Nineteen fire shelters were deployed, and some of the firefighters were found inside them, while others were outside the shelters, Mike Reichling, Arizona State Forestry Division spokesman, told the Arizona Republic.
The National Fire Protection Association had previously listed the deadliest wildland fire involving firefighters as the 1994 Storm King Fire near Glenwood Springs, Colo., which killed 14 firefighters who were overtaken by a sudden explosion of flames. The association website lists the last wildland fire to kill more firefighters as the 1933 Griffith Park fire in Los Angeles, which killed 29. The most firefighters - 340 - were killed in the 9/11 terrorist attacks in New York, according to the website.
U.S. wildfire disasters date back more than two centuries and include tragedies like the 1949 Mann Gulch fire near Helena, Mont., that killed 13, or the Rattlesnake blaze four years later that claimed 15 firefighters in Southern California.
President Obama expressed his condolences to the families of the 19 firefighters in a statement issued in Africa, where his trip continued Monday, calling the firefighters heroes and highly skilled professionals who "put themselves in harm's way to protect the lives and property of fellow citizens they would never meet." He said the federal government was assisting state and local officials.
"This is as dark a day as I can remember," Gov. Jan Brewer said in a statement. "It may be days or longer before an investigation reveals how this tragedy occurred, but the essence we already know in our hearts: fighting fires is dangerous work."
Brewer said she would travel to the area Monday.
In a statement, Sen. John McCain called the "devastating loss" "a reminder of the grave risks our firefighters take every day on our behalf in Arizona and in communities across this nation. Their sacrifice will never be forgotten."
U.S. Rep. Paul Gosar, whose district includes Yarnell, shot off a series of tweets Sunday night sending his condolences to those affected. He said his office will remain in contact with emergency responders and would offer help to those who needed it.
Other high profile Arizonans expressed their shock on Twitter, including former U.S. Rep. Gabrielle Giffords who called it "absolutely devastating news." U.S. Sen. Jeff Flake, R-Ariz., tweeted that he was "sick with the news."
Chuck Overmyer and his wife, Ninabill, said they lost their 1,800-square-foot home in the fire.
They were helping friends flee when it switched directions and moved toward his property. They loaded up what belongings they could, including three dogs and a 1930 model hot rod on a trailer. As he looked out his rear view mirror, he could see embers on the roof of his garage.
"We knew it was gone," he said.
He later gathered at the Arrowhead Bar and Grill in nearby Congress along with locals and watched on TV as he saw the fire destroy his house.

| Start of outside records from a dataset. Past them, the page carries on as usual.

Definition SaveEntryNormally s (item : DataItem) : Z * Store :=
  let '(r, c, s) := run s (committedData_ (conn s))
    (PrepareForSavingData;; SaveSyncDataItem item (mkDeviceInfo true []) 0 true) in
  let cn := conn s in
  match r with
  | inr maxTimestamp =>
    (E_OK, set_conn s (mkConnection (writeHandle_ cn) (transactionEntrySize_ cn)
                         (if cn_currentMaxTimestamp_ cn <? maxTimestamp then maxTimestamp
                          else cn_currentMaxTimestamp_ cn) c (transactionExeFlag_ cn)))
  | inl e => (e, set_conn s (mkConnection (writeHandle_ cn) (transactionEntrySize_ cn)
                               (cn_currentMaxTimestamp_ cn) c (transactionExeFlag_ cn)))
  end.

Definition SaveEntry s (entry : Entry) (isDelete : bool) (stamp : Z) : Z * Store :=
  let checked := if isDelete then (E_OK, None) else CheckValueAndAmendIfNeed false entry.2 in
  if negb (checked.1 =? E_OK) then (checked.1, s)
  else
    let v := default entry.2 checked.2 in
    let f := if isDelete then Z.lor LOCAL_FLAG DELETE_FLAG else LOCAL_FLAG in
    let '(now, s) := GetCurrentTimestamp s in
    let now := if now <? cn_currentMaxTimestamp_ (conn s) then cn_currentMaxTimestamp_ (conn s) else now in
    let w := if negb (stamp =? 0) then stamp else now in
    SaveEntryNormally s (mkDataItem entry.1 v now f [] w [] false []).

Fixpoint SaveSyncEntries s (entries : list Entry) : Z * Store :=
  match entries with
  | [] => (E_OK, s)
  | entry :: entries =>
    let '(errCode, s) := SaveEntry s entry false 0 in
    if negb (errCode =? E_OK) then (errCode, s) else SaveSyncEntries s entries
  end.

Fixpoint delete_loop s (errCode : Z) (keys : list Key) : Z * Store :=
  match keys with
  | [] => (errCode, s)
  | k :: keys =>
    let '(errCode, s) := SaveEntry s (snd (CalcValueHash k), []) true 0 in
    if negb (errCode =? E_OK) && negb (errCode =? - E_NOT_FOUND) then (errCode, s)
    else delete_loop s errCode keys
  end.

Definition DeleteSyncEntries s (keys : list Key) : Z * Store :=
  let '(errCode, s) := delete_loop s E_OK keys in
  (if errCode =? - E_NOT_FOUND then E_OK else errCode, s).

(** [ReleaseExecutor]: the handle goes back. *)
Definition release s : Store := let '(_, _, s) := run s None Reset in s.

Definition StartTransactionNormally s (env : Env) : Z * Store :=
  let handle := GetHandle s env in
  if negb (handle =? E_OK) then (handle, s)
  else if env_logOver env then (- E_LOG_OVER_LIMITS, release s)
  else if bool_decide (committedData_ (conn s) = None) && negb (env_alloc env)
  then (- E_OUT_OF_MEMORY, release s)
  else
    let c := default (SetConflictedNotifiedFlag newCommitNotifyData conflict_flag) (committedData_ (conn s)) in
    let '(r, _, s) := run s None StartTransaction in
    let cn := conn s in
    match r with
    | inl e => (e, release (set_conn s (mkConnection false (transactionEntrySize_ cn) (cn_currentMaxTimestamp_ cn)
                                          None (transactionExeFlag_ cn))))
    | inr _ => (E_OK, set_conn s (mkConnection true 0 (cn_currentMaxTimestamp_ cn) (Some c) (transactionExeFlag_ cn)))
    end.

Definition CommitInner s : Z * Store :=
  let '(r, _, s) := run s None Commit in
  let s := release s in
  let cn := conn s in
  let es := notifications (committedData_ cn) true SQLITE_GENERAL_NS_PUT_EVENT in
  let s := set_conn s (mkConnection false 0 (cn_currentMaxTimestamp_ cn) None (transactionExeFlag_ cn)) in
  (code_of r, SetMaxTimestamp (add_events s es) (cn_currentMaxTimestamp_ cn)).

Definition RollbackInner s : Z * Store :=
  let '(r, _, s) := run s None Rollback in
  let cn := conn s in
  (code_of r, release (set_conn s (mkConnection false 0 0 None (transactionExeFlag_ cn)))).

(** [PutBatchInner] and [DeleteBatchInner]: [save] writes the [n] entries. *)
Definition batch s (env : Env) (n : Z) (save : Store -> Z * Store) : Z * Store :=
  let isAuto := negb (writeHandle_ (conn s)) in
  let '(errCode, s) := if isAuto then StartTransactionNormally s env else (E_OK, s) in
  if negb (errCode =? E_OK) then (errCode, s)
  else if MAX_TRANSACTION_ENTRY_SIZE <? transactionEntrySize_ (conn s) + n then (- E_MAX_LIMITS, s)
  else
    let '(errCode, s) := save s in
    let cn := conn s in
    let s := if errCode =? E_OK
             then set_conn s (mkConnection (writeHandle_ cn) (transactionEntrySize_ cn + n)
                                (cn_currentMaxTimestamp_ cn) (committedData_ cn) (transactionExeFlag_ cn))
             else s in
    if isAuto then
      if errCode =? E_OK then CommitInner s
      else let '(innerCode, s) := RollbackInner s in
           (if negb (innerCode =? E_OK) then innerCode else errCode, s)
    else (errCode, s).
Lemma BindSyncDataCheckStmt_spec q st h x : result (BindSyncDataCheckStmt q st h) x (fun _ x' => calm x x').
Proof.
  destruct st; [| apply result_throw; auto with exec].
  eapply result_bind; [apply BindBlobToStatement_spec |]. intros [] x1 [H1 _]. split; [auto with exec |].
  eapply result_mono; [| apply bind_values_spec]. intros [] x2 H2. by etrans.
Qed.

Lemma CheckMissQueryDataItem_spec q st name item x :
  has_flag (flag item) REMOTE_DEVICE_DATA_MISS_QUERY && negb (is_empty (key item)) = true ->
  result (CheckMissQueryDataItem q st name item) x
    (fun item' x' => calm x x' /\ item' = checked_item q name (table (db x)) item).
Proof.
  intros Hf. unfold CheckMissQueryDataItem.
  apply (result_bind _ _ _ (fun st x' => x' = x)); [done |]. intros mem x0 ->. split; [done |].
  eapply result_bind; [apply (step_read_spec st mem (fun t => match t !! key item with
    | Some row => if (Z.land (r_flag row) 1 =? 0) && q_match q (key item) row then Some row else None
    | None => None end)) |].
  intros row x1 [Hc ->]. split; [auto with exec |]. unfold checked_item. rewrite Hf.
  destruct (table (db x) !! key item) as [row|]; [| by apply result_ret].
  destruct (_ && q_match _ _ _); by apply result_ret.
Qed.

"That was when we knew it was really gone," he said.
He later fielded a phone call from a friend in which he said, "Lost it all, man. Yep, it's all gone."

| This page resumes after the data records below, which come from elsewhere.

Lemma start_models s p env : models s p ->
  let '(e, s') := cn_StartTransaction s env in answered s p (CStart env) e [] s'.
Proof.
  intros Hm. unfold cn_StartTransaction. rewrite (models_handle s p Hm).
  destruct p as [m|m w|m w ws]; [| by eapply answered_at | by eapply answered_at].
  pose proof Hm as (base & Hid & Hfr & Hck & Hl).
  pose proof (StartTransactionNormally_spec base s env Hid) as Hst.
  destruct (StartTransactionNormally s env) as [e s1]. destruct Hst as (Ht1 & Hm1 & Hst).
  assert (Hck1 : clocked s1) by (unfold clocked in *; by rewrite Hm1, Ht1).
  assert (Hfr1 : fresh s1 base) by (by apply (fresh_same s)).
  destruct Hst as [(-> & Hin1 & _) | [He Hid1]].
  - eapply answered_at; [reflexivity | | done]. cbn [Z.eqb E_OK]. apply models_flag. exists base, base. done.
  - rewrite (proj2 (Z.eqb_neq _ _) He). eapply answered_at; [cbn; by rewrite (proj2 (Z.eqb_neq _ _) He) | | done].
    exists base. done.
Qed.

(** What a commit leads to, from what the transaction has and what is committed. *)
Lemma commit_leads s p e s' t : models s p -> idle t s' -> ticks s' = ticks s ->
  cn_currentMaxTimestamp_ (conn s') = cn_currentMaxTimestamp_ (conn s) ->
  (if e =? E_OK then pending (db (exec s)) = Some t else t = committed (db (exec s))) ->
  match p with Idle _ => True | _ => exists m', next p CCommit e [] (Idle m') /\ models s' (Idle m') end.
Proof.
  intros Hm Hid Ht Hmx Et.
  assert (Hck : clocked s -> clocked s') by (unfold clocked; by rewrite Hmx, Ht).
  destruct p as [m|m w|m w ws]; [done | |].
  - destruct Hm as (base & t0 & Hin & Hfb & Hft & Hck0 & Hlb & Hlt). rewrite (in_db _ _ _ Hin) in Et. cbn in Et.
    eexists. split; [reflexivity |]. exists t. destruct (e =? E_OK); [injection Et as -> | subst t];
      (split_and!; [done | by apply (fresh_same s) | by apply Hck | done]).
  - destruct Hm as [base [[Hc Hp] Hh Hck0]]. destruct (e =? E_OK) eqn:Ee.
    + destruct (Hp t Et) as [Hpt _]. exists (live t). split; [exists (live t); rewrite Ee; split; [apply Hpt | done] |].
      exists t. split_and!; [done | apply (fresh_same s); [done | by eapply partly_fresh] | by apply Hck | done].
    + exists m. split; [exists m; by rewrite Ee |]. exists t. subst t.
      split_and!; [done | apply (fresh_same s); [done | by eapply partly_fresh] | by apply Hck | by eapply partly_exact].
Qed.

Morrison said the fire grew in intensity when winds began gusting at up to 24 mph in the late afternoon.
"You get some winds, and it can take off on you," he said.
Two hundred firefighters were working on the fire Sunday, but several hundred more were expected to arrive Monday when a new fire management team takes over.

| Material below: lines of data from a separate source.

Lemma ascending_split rows1 rows2 : ascending (rows1 ++ rows2) ->
  ascending rows1 /\ forall r, last rows1 = Some r -> Forall (fun row => stamp row <= stamp r) rows1
    /\ Forall (fun row => stamp r < stamp row) rows2.
Proof.
  induction rows1 as [|a rows1 IH]; intros Hs; [split; [constructor | done] |].
  inversion Hs as [|? ? Hs' Ha]; subst. destruct (IH Hs') as [H1 H2]. apply Forall_app in Ha as [Ha1 Ha2].
  split; [by constructor |]. intros r Hr. destruct rows1 as [|b rows1].
  - injection Hr as <-. split; [by repeat constructor | done].
  - destruct (H2 r Hr) as [Hall Hgt]. split; [| done]. constructor; [| done].
    assert (Hb : stamp a < stamp b) by (by inversion Ha1).
    assert (stamp b <= stamp r) by (by inversion Hall). cbn beta. lia.
Qed.

Lemma ascending_app rows1 rows2 : ascending rows1 -> ascending rows2 ->
  (forall a b, a ∈ rows1 -> b ∈ rows2 -> stamp a < stamp b) -> ascending (rows1 ++ rows2).
Proof.
  induction 1 as [|a rows1 Hs IH Ha]; intros H2 Hlt; [done |]. cbn. constructor.
  - apply IH; [done |]. intros x y Hx Hy. apply Hlt; [by right | done].
  - apply Forall_app. split; [done |]. apply Forall_forall. intros b Hb. apply Hlt; [left | done].
Qed.

(** * A page *)

Section Pages.
Context `{Sqlite} `{ValueHash}.

Lemma step_select_spec st x : result (step_select st) x (fun _ x' => calm x x').
Proof.
  unfold step_select. apply (result_bind _ _ _ (fun _ x' => x' = x)); [done |]. intros mem x' ->. split; [done |].
  eapply result_mono; [| apply (step_read_spec st mem (fun _ => tt))]. by intros ? ? [? _].
Qed.

(** What reading from [rows] gives: some of them, and the reason to stop. *)
Definition page_of (rows : list Row) (info : DataSizeSpecInfo) (items0 items : list DataItem) (e : Z) : Prop :=
  bad e \/ exists rows1 rows2, rows = rows1 ++ rows2 /\ items = items0 ++ (GetDataItemForSync <$> rows1)
    /\ (e = - E_FINISHED /\ rows2 = []
        \/ e = - E_UNFINISHED /\ rows2 <> [] /\ (1 <= packetSize info -> items <> [])).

The fire has forced the closure of parts of state Route 89.
The Red Cross opened two shelters in the area, at Yavapai College in Prescott and at the Wickenburg High School gym.
Prescott, which is more than 30 miles northeast of Yarnell, is one of the only cities in the United States that has a hot shot fire crew, Fraijo said. The unit was established in 2002, and the city also has 75 suppression team members.